The fact that it was nearly eradicated in Europe, 200 years ago has led the profession and the world generally to believe it was a very rare disease. Its history accessible to all, clearly points to its presence among the ancients, and Moses in the wilderness, enacted sanitary laws for its suppression, as the following quotation from the 3d chapter of Leviticus clearly shows: “And the priest shall look on the plague in the skin of the flesh, and if the plague in sight be deeper than the skin of his flesh it is a plague of Leprosy, and if the priest see that the scab spreadeth in his skin, he shall pronounce him unclean, it is Leprosy, and if there be quick raw flesh in the rising, it is an old Leprosy on the skin of his flesh, for the raw flesh is unclean, it is a Leprosy, and if it be in sight lower than the skin, it is a plague of Leprosy, broken out of the boil, and the Leper in whom the plague is, his clothes shall be rent, and his head bare and he shall put a covering on his upper lip, and shall cry unclean, unclean. All the days wherein the plague shall be in him he shall be defiled, he is unclean, he shall dwell alone, without the camp shall his habitation be.”

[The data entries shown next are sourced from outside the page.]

(* ===== verification/Network.v ===== *)
(** The messages of client and server on a connection (Comm/sslConnect.cc), over an
    interface of OpenSSL: the length in four bytes, then the data. *)
From Stdlib Require Import ZArith Lia.
From stdpp Require Import base list.
From S2P Require Import Prelude.

(** ** OpenSSL *)

(** A connection, a library's: writing gives the number of bytes written or, when that
    fails, what is not positive; so does reading, with the bytes read. *)
Class SSLConn := {
  ssl : Type;
  SSL_write : bytes -> ssl -> Z * ssl;
  SSL_read : Z -> ssl -> Z * bytes * ssl
}.
(** The documented behaviour: data travel in records of at most 16384 bytes; a write is
    complete or, when the connection is broken, fails; a read gives the bytes of one
    record, as many as it has and are asked for, or fails when the peer is gone.  Of the
    result of a call that fails only this is said: it is an [int] and not positive.
    [lasts] is how many more writes there are until the connection breaks. *)
Class SSLLaws `{SSLConn} := {
  incoming : ssl -> list bytes;
  outgoing : ssl -> list bytes;
  lasts : ssl -> nat;
  SSL_read_record : forall n c r rs, 0 < n -> incoming c = r :: rs -> r <> [] ->
    exists c', SSL_read n c = (Z.min n (blen r), take (Z.to_nat n) r, c') /\ incoming c' = if n <? blen r then drop (Z.to_nat n) r :: rs else rs;
  SSL_read_closed : forall n c, incoming c = [] -> exists v c', SSL_read n c = (v, [], c') /\ - 2 ^ 31 <= v <= 0 /\ incoming c' = [];
  SSL_write_open : forall data c, lasts c <> O -> data <> [] -> exists rs c', SSL_write data c = (blen data, c') /\ lasts c = S (lasts c') /\
    outgoing c' = outgoing c ++ rs /\ concat rs = data /\ Forall (fun r => r <> []) rs /\ (blen data <= 16384 -> rs = [data]);
  SSL_write_broken : forall data c, lasts c = O -> exists v c', SSL_write data c = (v, c') /\ - 2 ^ 31 <= v <= 0 /\ outgoing c' = outgoing c /\ lasts c' = O
}.

(** ** SSLConnection *)

(** A signed integer of 32 bits. *)
Definition int32 (z : Z) : Z := (z + 2 ^ 31) mod 2 ^ 32 - 2 ^ 31.

Section SSLConnection.
Context `{SSLConn}.

(** [SendData]: what the later writes return is added to the count, whatever it is; the
    count is signed and compared with an unsigned size. *)
Fixpoint send_loop (fuel : nat) (data : bytes) (sendedSize : Z) (c : ssl) : result ssl :=
  match fuel with
  | O => Err Fuel
  | S fuel =>
    let dataSize := blen data in
    if u32 sendedSize <? dataSize then
      if sendedSize <? 0 then Err Undefined else
      let '(n, c) := SSL_write (slice data sendedSize (dataSize - sendedSize)) c in
      send_loop fuel data (int32 (sendedSize + n)) c
    else Ok c
  end.
Definition SendData (fuel : nat) (data : bytes) (c : ssl) : result (bool * ssl) :=
  let '(writeStatus, c) := SSL_write (le_bytes 4 (blen data)) c in
  if writeStatus <=? 0 then Ok (false, c) else c <-- send_loop fuel data 0 c ;; Ok (true, c).

(** [ReceiveData] into the buffer [data]; bytes that would be written outside of it are
    undefined behaviour. *)
Fixpoint receive_loop (fuel : nat) (len : Z) (data : bytes) (receivedSize : Z) (c : ssl) : result (bytes * ssl) :=
  match fuel with
  | O => Err Fuel
  | S fuel =>
    if receivedSize <? len then
      let '(n, d, c) := SSL_read (len - receivedSize) c in
      if (receivedSize <? 0) || (blen data <? receivedSize + blen d) then Err Undefined else
      receive_loop fuel len (write data receivedSize d) (int32 (receivedSize + n)) c
    else Ok (data, c)
  end.
Definition ReceiveData (fuel : nat) (data : bytes) (c : ssl) : result (option (bytes * Z) * ssl) :=
  let '(readStatus, d, c) := SSL_read 4 c in
  if readStatus <=? 0 then Ok (None, c) else
  let len := int32 (le_val (write [0; 0; 0; 0] 0 d)) in
  x <-- receive_loop fuel len data 0 c ;; Ok (Some (fst x, len), snd x).

(** Messages one after the other: all sent, or all that a number of calls receive. *)
Fixpoint send_all (fuel : nat) (ms : list bytes) (c : ssl) : result (list bool * ssl) :=
  match ms with
  | [] => Ok ([], c)
  | m :: ms => x <-- SendData fuel m c ;; y <-- send_all fuel ms (snd x) ;; Ok (fst x :: fst y, snd y)
  end.
Fixpoint receive_all (fuel : nat) (k : nat) (data : bytes) (c : ssl) : result (list (option bytes) * ssl) :=
  match k with
  | O => Ok ([], c)
  | S k =>
    x <-- ReceiveData fuel data c ;;
    let '(message, c) := x in
    y <-- receive_all fuel k (match message with Some (data, _) => data | None => data end) c ;;
    Ok (match message with Some (data, size) => Some (slice data 0 size) | None => None end :: fst y, snd y)
  end.
End SSLConnection.

(** ** A message *)

Lemma int32_small z : - 2 ^ 31 <= z < 2 ^ 31 -> int32 z = z.
Proof. intros. unfold int32. rewrite Z.mod_small; lia. Qed.

Section message.
Context `{SSLLaws}.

This disease beside being mentioned in the Mosaic scriptures is mentioned by nearly all ancient writers of celebrity. Hippocrates, Aristotle, Celsus, Aretius, Archigenes, as well as Pliny, relate their own observations, of which many cases, according to the latter were imported from Egypt and Asia minor, during the reign of the earlier Roman Emperors. Physicians 360 years after Christ, speak of elephantiasis græcorum, as a disease well known and wide-spread.